About this task:
Give only the lines from the one containing "rewrite Forall_forall in *. intros b Hb." through the end of the material below, exactly as written.
[[ Records for the exercise, beginning ]]
Lemma parse_offset_chars_nonneg (lit : text) (n : Z) :
  Forall (fun c => is_offset_char c = true) lit ->
  parse_int16 lit = Some n -> (0 <= n)%Z.
Proof.
  intros Hcls H. unfold parse_int16 in H.
  rewrite strip_id in H.
  - assert (Hs : split_sign lit = (false, lit)).
    { destruct Hcls as [| c t Hc Ht]; [reflexivity |].
      destruct (offset_char_not_sign c Hc) as [H1 H2].
      simpl. rewrite H1, H2. reflexivity. }
    rewrite Hs in H.
    destruct (skip_prefix lit) as [| c t] eqn:Hb; [discriminate |].
    destruct (is_hex c); [| discriminate].
    destruct (digits16 0 false (c :: t)) as [m |] eqn:Hd; [| discriminate].
    inversion H; subst.
    eapply digits16_nonneg; [| exact Hd]. lia.
  - eapply Forall_impl; [| exact Hcls].
    intros c Hc. apply offset_char_not_space. exact Hc.
Qed.

(** ** Stable sorting by key *)

Section Sorting.

Context {A : Type}.
Implicit Types (x y : Z * A) (l : list (Z * A)).

Lemma insert_by_key_perm x l : Permutation (insert_by_key x l) (x :: l).
Proof.
  induction l as [| y t IH]; simpl; [reflexivity |].
  destruct (fst y <? fst x)%Z; [| reflexivity].
  rewrite IH. apply perm_swap.
Qed.

Lemma sort_by_key_perm l : Permutation (sort_by_key l) l.
Proof.
  induction l as [| x t IH]; simpl; [reflexivity |].
  rewrite insert_by_key_perm. constructor. exact IH.
Qed.

Lemma insert_by_key_hd (k : Z) x l :
  (k <= fst x)%Z ->
  HdRel Z.le k (map fst l) ->
  HdRel Z.le k (map fst (insert_by_key x l)).
Proof.
  intros Hx Hl. destruct l as [| y t]; simpl.
  - constructor. exact Hx.
  - inversion Hl; subst.
    destruct (fst y <? fst x)%Z; simpl; constructor; assumption.
Qed.

Lemma insert_by_key_sorted x l :
  Sorted Z.le (map fst l) -> Sorted Z.le (map fst (insert_by_key x l)).
Proof.
  induction l as [| y t IH]; simpl; intros Hs.
  - repeat constructor.
  - inversion Hs as [| ? ? Ht Hhd]; subst.
    destruct (fst y <? fst x)%Z eqn:E; simpl.
    + apply Z.ltb_lt in E.
      constructor; [apply IH; exact Ht |].
      apply insert_by_key_hd; [lia | exact Hhd].
    + apply Z.ltb_ge in E.
      constructor; [exact Hs |]. constructor. exact E.
Qed.

Lemma sort_by_key_sorted l : Sorted Z.le (map fst (sort_by_key l)).
Proof.
  induction l as [| x t IH]; simpl; [constructor |].
  apply insert_by_key_sorted. exact IH.
Qed.

(** The sort is stable: the elements of any one key keep their order. *)
Lemma insert_by_key_stable (k : Z) x l :
  filter (fun y => (fst y =? k)%Z) (insert_by_key x l)
  = filter (fun y => (fst y =? k)%Z) (x :: l).
Proof.
  induction l as [| z t IH]; [reflexivity |].
  cbn [insert_by_key].
  destruct (fst z <? fst x)%Z eqn:E; [| reflexivity].
  apply Z.ltb_lt in E.
  cbn [filter] in *. rewrite IH.
  destruct (fst z =? k)%Z eqn:Ez, (fst x =? k)%Z eqn:Ex; try reflexivity.
  apply Z.eqb_eq in Ez, Ex. lia.
Qed.

Lemma sort_by_key_stable (k : Z) l :
  filter (fun y => (fst y =? k)%Z) (sort_by_key l)
  = filter (fun y => (fst y =? k)%Z) l.
Proof.
  induction l as [| x t IH]; [reflexivity |].
  cbn [sort_by_key fold_right]. rewrite insert_by_key_stable.
  cbn [filter]. fold (sort_by_key t). rewrite IH. reflexivity.
Qed.

(** Elements of different keys are inserted in either order. *)
Lemma insert_by_key_comm x y l :
  fst x <> fst y ->
  insert_by_key x (insert_by_key y l) = insert_by_key y (insert_by_key x l).
Proof.
  intros Hxy. induction l as [| z t IH]; simpl.
  - destruct (fst y <? fst x)%Z eqn:E1, (fst x <? fst y)%Z eqn:E2;
      try reflexivity;
      rewrite ?Z.ltb_lt, ?Z.ltb_ge in *; lia.
  - destruct (fst z <? fst y)%Z eqn:E1, (fst z <? fst x)%Z eqn:E2; simpl;
      rewrite ?E1, ?E2.
    + rewrite IH. reflexivity.
    + destruct (fst x <? fst y)%Z eqn:E3; [reflexivity |].
      rewrite ?Z.ltb_lt, ?Z.ltb_ge in *; lia.
    + destruct (fst y <? fst x)%Z eqn:E3; [reflexivity |].
      rewrite ?Z.ltb_lt, ?Z.ltb_ge in *; lia.
    + destruct (fst y <? fst x)%Z eqn:E3, (fst x <? fst y)%Z eqn:E4;
        simpl; rewrite ?E1, ?E2; try reflexivity;
        rewrite ?Z.ltb_lt, ?Z.ltb_ge in *; lia.
Qed.

(** With pairwise different keys the sorted list does not depend on the
    order of the input. *)
Lemma sort_by_key_order_free l l' :
  Permutation l l' ->
  NoDup (map fst l) ->
  sort_by_key l = sort_by_key l'.
Proof.
  induction 1 as [| x l l' Hp IH | x y l | l l' l'' Hp1 IH1 Hp2 IH2];
    intros Hnd; simpl.
  - reflexivity.
  - inversion Hnd; subst. rewrite IH by assumption. reflexivity.
  - apply insert_by_key_comm.
    inversion Hnd as [| ? ? Hin _]; subst.
    intros E. apply Hin. left. symmetry. exact E.
  - rewrite IH1 by assumption. apply IH2.
    eapply Permutation_NoDup; [| exact Hnd].
    apply Permutation_map. exact Hp1.
Qed.

End Sorting.

Lemma sorted_le_nodup_lt (l : list Z) :
  Sorted Z.le l -> NoDup l -> Sorted Z.lt l.
Proof.
  intros Hs Hnd.
  apply StronglySorted_Sorted.
  apply Sorted_StronglySorted in Hs; [| intros a b c; apply Z.le_trans].
  induction Hs as [| a l Hs IH Hall]; [constructor |].
  inversion Hnd as [| ? ? Hin Hnd']; subst.
  constructor; [apply IH; exact Hnd' |].
  rewrite Forall_forall in *. intros b Hb.
  specialize (Hall b Hb).
  assert (a <> b) by (intros ->; contradiction).
  lia.
Qed.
[[ Records for the exercise, end ]]
Task result:
  rewrite Forall_forall in *. intros b Hb.
  specialize (Hall b Hb).
  assert (a <> b) by (intros ->; contradiction).
  lia.
Qed.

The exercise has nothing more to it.